→ **Exercise**: Look through the entries below and extract exactly the lines from the one containing "and the batch" through the one containing "closed are the", ends included.

(Saved data entries)
---+---
(** * tracelistener: the gaia processor lifecycle and the writeback splitter

    A shallow embedding of [tracelistener/gaia_processor/processor.go]
    (module registry, [AddModule], [processorByName], [New] and the
    [lifecycle] loop) together with the writeback batch type it publishes
    and the batch splitter exercised by [TestWritebackOp_SplitStatements].

    Conventions.
    - A Go slice that the code tests against [nil] is an [option (list _)]:
      [None] is the nil slice, [Some []] an allocated slice without elements.
      Slices that are only ranged over are plain lists.
    - [uint64] block heights are [N]; the code only compares them, so no
      wrap-around arithmetic arises.
    - Go's [error] is the rendered message; [nil] is [None].
    - Channel traffic and logger calls are recorded as a trace of [Event]s,
      in program order.  The operations arriving on [writeChan] until it is
      closed are the input list of [lifecycle]. *)

From Stdlib Require Import List String Ascii ZArith NArith Bool Arith Lia Sorted.
From Stdlib.Strings Require Import Byte.
From Equations Require Import Equations.
Import ListNotations.

Open Scope string_scope.
Open Scope list_scope.

(** ** Shared types of package [tracelistener] *)

Definition error := string.

(** [models.DatabaseEntrier]: a row that can be tagged with a chain name. *)
Class DatabaseEntrier (R : Type) := {
  WithChainName : string -> R -> R
}.

(** [tracelistener.WritebackOp] *)
Record WritebackOp (R : Type) := mkWritebackOp {
  DatabaseExec : string;
  Data : option (list R)
}.
Arguments mkWritebackOp {R} _ _.
Arguments DatabaseExec {R} _.
Arguments Data {R} _.

(** [tracelistener.Operation] *)
Inductive Operation := ReadOp | WriteOp.

(** [tracelistener.TraceOperation]; the processor reads [Key] and
    [BlockHeight] only. *)
Record TraceOperation := mkTraceOperation {
  OperationKind : Operation;
  Key : list byte;
  Value : list byte;
  BlockHeight : N;
  Metadata : option (list byte)
}.

(** Rows of a batch, with the nil slice read as the empty sequence
    ([len] and [range] do not tell them apart). *)
Definition rowsOf {R} (wo : WritebackOp R) : list R :=
  match Data wo with
  | None => []
  | Some rows => rows
  end.

(** ** Observable effects *)

Inductive Event (R : Type) :=
| FlushCacheCall (i : nat)
    (* mp.FlushCache() on the module at registry position i *)
| WritebackSend (wb : list (WritebackOp R))
    (* p.writebackChan <- wb *)
| InfowNewBlock (height : N)
    (* p.l.Infow("processed new block", "height", height) *)
| ProcessCall (i : nat) (data : TraceOperation)
    (* mp.Process(data) on the module at registry position i *)
| ErrorwProcessing (err : error) (data : TraceOperation) (moduleName : string)
    (* p.l.Errorw("error while processing data", ...) *)
| InfowInitialized (processors : list string)
    (* logger.Infow("gaia Processor initialized", ...) *)
| GoLifecycle.
    (* go p.lifecycle() *)
Arguments FlushCacheCall {R} _.
Arguments WritebackSend {R} _.
Arguments InfowNewBlock {R} _.
Arguments ProcessCall {R} _ _.
Arguments ErrorwProcessing {R} _ _ _.
Arguments InfowInitialized {R} _.
Arguments GoLifecycle {R}.

(** A computation that appends to the trace and returns a value. *)
Definition Traced (R A : Type) : Type := list (Event R) * A.

Definition ret {R A} (a : A) : Traced R A := ([], a).

Definition bind {R A B} (m : Traced R A) (k : A -> Traced R B) : Traced R B :=
  (fst m ++ fst (k (snd m)), snd (k (snd m))).

Definition emit {R} (e : Event R) : Traced R unit := ([e], tt).

Definition trace {R A} (m : Traced R A) : list (Event R) := fst m.
Definition result {R A} (m : Traced R A) : A := snd m.

Declare Scope traced_scope.
Delimit Scope traced_scope with traced.
Notation "x <- m ;; k" := (bind m (fun x => k))
  (at level 61, m at next level, right associativity) : traced_scope.
Notation "' pat <- m ;; k" := (bind m (fun x => match x with pat => k end))
  (at level 61, pat pattern, m at next level, right associativity) : traced_scope.
Notation "m ;; k" := (bind m (fun _ => k))
  (at level 61, right associativity) : traced_scope.

(** ** Package [gaia_processor] *)

(** [type Module interface].  A module value is the state of the object
    behind the interface; a method with side effects returns the new state.
    [OwnsKey], [ModuleName] and [TableSchema] are observers.  The registry
    holds distinct objects, and the [Data] slices one [FlushCache] call
    returns do not share a backing array, so that tagging one batch in
    place leaves the others alone. *)
Class Module (R M : Type) := {
  FlushCache : M -> list (WritebackOp R) * M;
  OwnsKey : M -> list byte -> bool;
  Process : M -> TraceOperation -> option error * M;
  ModuleName : M -> string;
  TableSchema : M -> string
}.

(** [type Processor struct].  The logger and the two channels are the
    trace; the codec is never read by these functions. *)
Record Processor (M : Type) := mkProcessor {
  migrations : list string;
  lastHeight : N;
  chainName : string;
  moduleProcessors : list M
}.
Arguments mkProcessor {M} _ _ _ _.
Arguments migrations {M} _.
Arguments lastHeight {M} _.
Arguments chainName {M} _.
Arguments moduleProcessors {M} _.

(** The concrete processor structs of the package, in the order of the
    [switch] of [processorByName]. *)
Inductive ProcessorKind :=
| bankProcessor
| ibcConnectionsProcessor
| liquidityPoolProcessor
| liquiditySwapsProcessor
| delegationsProcessor
| ibcDenomTracesProcessor
| ibcChannelsProcessor
| authProcessor.

Definition switchCases : list ProcessorKind :=
  [ bankProcessor; ibcConnectionsProcessor; liquidityPoolProcessor;
    liquiditySwapsProcessor; delegationsProcessor; ibcDenomTracesProcessor;
    ibcChannelsProcessor; authProcessor ].

(** [config.Config]: the two fields [New] reads, [cfg.ChainName] and
    [cfg.Gaia.ProcessorsEnabled]. *)
Record Config := mkConfig {
  ChainName : string;
  ProcessorsEnabled : option (list string)
}.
---+---
→ **Result of this exercise**:
    and the batch splitter exercised by [TestWritebackOp_SplitStatements].

    Conventions.
    - A Go slice that the code tests against [nil] is an [option (list _)]:
      [None] is the nil slice, [Some []] an allocated slice without elements.
      Slices that are only ranged over are plain lists.
    - [uint64] block heights are [N]; the code only compares them, so no
      wrap-around arithmetic arises.
    - Go's [error] is the rendered message; [nil] is [None].
    - Channel traffic and logger calls are recorded as a trace of [Event]s,
      in program order.  The operations arriving on [writeChan] until it is
      closed are the input list of [lifecycle]. *)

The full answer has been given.